Date: 2007-02-02 04:57 pm (UTC)
From: [identity profile] phrogg.livejournal.com
Our shop has several Dell tech licenses, so we almost never send a whole system back.

I did have some fun with the keyboard, though...shortly after this, we had a new proximity scan security system put in. As a joke, i mounted the keyboard just above one of the sensors to confuse people (with better success than i could have imagined).
It stayed up until someone else came to us because they'd lost keys on another laptop, so i had to take it down and use keys from it. :(

Date: 2007-02-02 10:53 pm (UTC)
From: [identity profile] silveryrose.livejournal.com
I feel for your friend.

I have an A105 myself that came with XP MCE 2005 (not by choice, believe me) and I seriously wish I hadn't got the damn thing.
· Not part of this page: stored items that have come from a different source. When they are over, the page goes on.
(** The calls of [CaptureEvent]: those of [processEvent], then the error it
    returned, if any, on the logger. *)
Lemma CaptureEvent_trace_exact :
  trace (CaptureEvent VERSION env client event hint scope)
  = trace (processEvent VERSION env client event hint scope)
    ++ match snd (result (processEvent VERSION env client event hint scope))
       with
       | Some err => [debugger_Println (Error err)]
       | None => []
       end.
Proof.
  unfold CaptureEvent. rewrite trace_bind.
  by destruct (snd (result _)).
Qed.

(** X6. [CaptureEvent] stays silent exactly when the event reached the
    transport and the transport reported no error; any line it logs is the
    text of the error [processEvent] returned. *)
Theorem CaptureEvent_silent_iff_delivered :
  ((∀ msg, debugger_Println msg
             ∉ trace (CaptureEvent VERSION env client event hint scope))
   ↔ ∃ e, Transport_SendEvent e
            ∈ trace (CaptureEvent VERSION env client event hint scope)
          ∧ snd (SendEvent (Client_Transport client) e) = None)
  ∧ ∀ msg, debugger_Println msg
             ∈ trace (CaptureEvent VERSION env client event hint scope) →
           ∃ err, snd (result (processEvent VERSION env client event hint
                                 scope)) = Some err
                  ∧ msg = Error err.
Proof.
  rewrite CaptureEvent_trace_exact.
  pose proof processEvent_delivered_iff_no_error as Hiff.
  assert (∀ msg, debugger_Println msg
                   ∉ trace (processEvent VERSION env client event hint scope))
    as Hquiet by (intros msg [Hin _]%processEvent_never_logs; discriminate Hin).
  destruct (snd (result _)) as [err|].
  - split; [split|].
    + intros Hsilent. exfalso. apply (Hsilent (Error err)). set_solver.
    + intros (e & [Hin|Hin]%elem_of_app & Hnone).
      * assert (Some err = None) as [=]. { apply Hiff. eauto. }
      * by apply list_elem_of_singleton in Hin.
    + intros msg [Hin|Hin]%elem_of_app; [by apply Hquiet in Hin|].
      apply list_elem_of_singleton in Hin as [= ->]. eauto.
  - rewrite app_nil_r. split; [split|].
    + intros _. by apply Hiff.
    + intros _ msg. apply Hquiet.
    + intros msg Hin. by apply Hquiet in Hin.
Qed.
Just a small sampling of the issues this unit has:
  1. The recovery DVDs (set of 2) don't have the necessary files to install/reinstall any of the optional MCE extras
  2. The drivers for the Mini-PCI Wireless NIC in the specific model I have aren't included in the full disk recovery mode, they can only be installed from the Drivers and Application Recovery mode
  3. The Firewire port randomly decides that my iPod should receive power, but not actually have the drivers loaded so it can be seen and used.


Oh, and I must say that I loved Toshiba's solution to the recovery DVDs not having the MCE optional component files: "If you have a friend who has a computer with Windows XP Media Center Edition 2005, ask them if you can just copy the files from their system."
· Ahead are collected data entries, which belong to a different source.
Lemma MapToLower_idemp (s : string) :
  Std.MapToLower (Std.MapToLower s) = Std.MapToLower s.
Proof.
  induction s as [|c|c d rest IH1 IH2] using string_pair_ind; [done|..].
  - simpl. by rewrite lower_byte_idemp.
  - rewrite MapToLower_pair. destruct (Std.latin1_upper c d) eqn:E.
    + apply latin1_upper_spec in E as (Hc & Hd & Hd').
      set (d' := ascii_of_N (N_of_ascii d + 32)).
      assert (N_of_ascii d' = N_of_ascii d + 32)%N as Hd''
        by (by apply N_of_shifted; lia).
      assert (Std.latin1_upper c d' = false) as E1.
      { apply not_true_is_false. intros (_ & ? & _)%latin1_upper_spec. lia. }
      assert (∀ e, Std.latin1_upper d' e = false) as E2.
      { intros e. apply not_true_is_false. intros (? & _)%latin1_upper_spec. lia. }
      rewrite MapToLower_pair, E1.
      rewrite (lower_byte_above c) by lia. f_equal.
      destruct (Std.MapToLower rest) as [|e t] eqn:Er.
      * simpl. by rewrite lower_byte_above by lia.
      * rewrite MapToLower_pair, E2. rewrite lower_byte_above by lia. f_equal.
        exact IH1.
    + pose proof (MapToLower_head c d rest E) as Hhead.
      destruct (Std.MapToLower (String d rest)) as [|e t] eqn:Er.
      * simpl. by rewrite lower_byte_idemp.
      * rewrite MapToLower_pair, Hhead, lower_byte_idemp. f_equal.
        exact IH2.
Qed.

Lemma Std_MapToLower_lower (s : string) :
  utf8.is_ascii s = false →
  (if utf8.is_ascii (Std.MapToLower s)
   then unicode.lower_ascii (Std.MapToLower s)
   else Std.MapToLower (Std.MapToLower s)) = Std.MapToLower s.
Proof.
  intros _. destruct (utf8.is_ascii _).
  - apply MapToLower_lower_ascii.
  - apply MapToLower_idemp.
Qed.

Lemma Join_singleton (e sep : string) : strings.Join [e] sep = e.
Proof. done. Qed.

Lemma Join_cons (e e' : string) (rest : list string) (sep : string) :
  strings.Join (e :: e' :: rest) sep = e +:+ sep +:+ strings.Join (e' :: rest) sep.
Proof. done. Qed.

Lemma append_cons (c : ascii) (s t : string) :
  String c s +:+ t = String c (s +:+ t).
Proof. done. Qed.

Lemma append_assoc (s t u : string) : (s +:+ t) +:+ u = s +:+ (t +:+ u).
Proof. induction s as [|c s IH]; [done | by rewrite !append_cons, IH]. Qed.

Lemma append_empty_r (s : string) : s +:+ "" = s.
Proof. induction s as [|c s IH]; [done | by rewrite append_cons, IH]. Qed.

(** ** The codec *)

Section CodecProperties.
Context `{!Externals}.

Lemma RR_MX (r : RecordConfig) :
  dns_StringToType !! Type_ r = Some dns.TypeMX →
  RR r = Returns (Some (dns.MX (special_header r dns.TypeMX) (Priority r) (Target r))).
Proof. unfold RR. by intros ->. Qed.

Lemma RR_TXT (r : RecordConfig) :
  dns_StringToType !! Type_ r = Some dns.TypeTXT →
  RR r = Returns (Some (dns.TXT (special_header r dns.TypeTXT) [Target r])).
Proof. unfold RR. by intros ->. Qed.

Lemma RR_generic (r : RecordConfig) (rdtype : Z) :
  dns_StringToType !! Type_ r = Some rdtype →
  rdtype ≠ dns.TypeMX → rdtype ≠ dns.TypeTXT →
  RR r = match dns_NewRR (RR_line r) with
         | (rc, Some err) => Fatal (NewRRRejected (RR_line r) (Target r) err)
         | (rc, None) => Returns rc
         end.
Proof. unfold RR. intros -> ??. by rewrite !decide_False. Qed.

(** On the generic path the default TTL is what the synthesized line
    carries for a record whose TTL is 0. *)
Lemma RR_line_default_TTL (r : RecordConfig) :
  TTL r = 0 →
  RR_line r = NameFQDN r +:+ " 300 IN " +:+ Type_ r +:+ " " +:+ Target r.
Proof. unfold RR_line. intros ->. by rewrite decide_True. Qed.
Date: 2007-02-18 03:01 am (UTC)
curmudgn: (Go for Baroque)
From: [personal profile] curmudgn
And I take it he hadn't had the gumption to buy Complete Care? Before now, I've replaced an AC adapter and power cord that a dog had chewed on. (Yes, animal damage does come under the "accidental damage" clause.) Had he had CC, Milo's escapade would have been covered. Further, even if he had a RTS warranty, you coulda POS'd or EXG'd him a keyboard.

Now we won't talk about the escalated case where we finally got the college-student customer to admit he'd been using his Lat D600 as a frisbee, instead of "dropped it off a dorm balcony" as he'd claimed at first. THAT one even CC wouldn't get him out of.

Date: 2007-02-18 03:03 am (UTC)
curmudgn: (No good)
From: [personal profile] curmudgn
"Sue away, Bright Eyes. We got more lawyers than you do, and we've already paid for 'em. YOU, OTOH, have to pay-as-you-go with yours."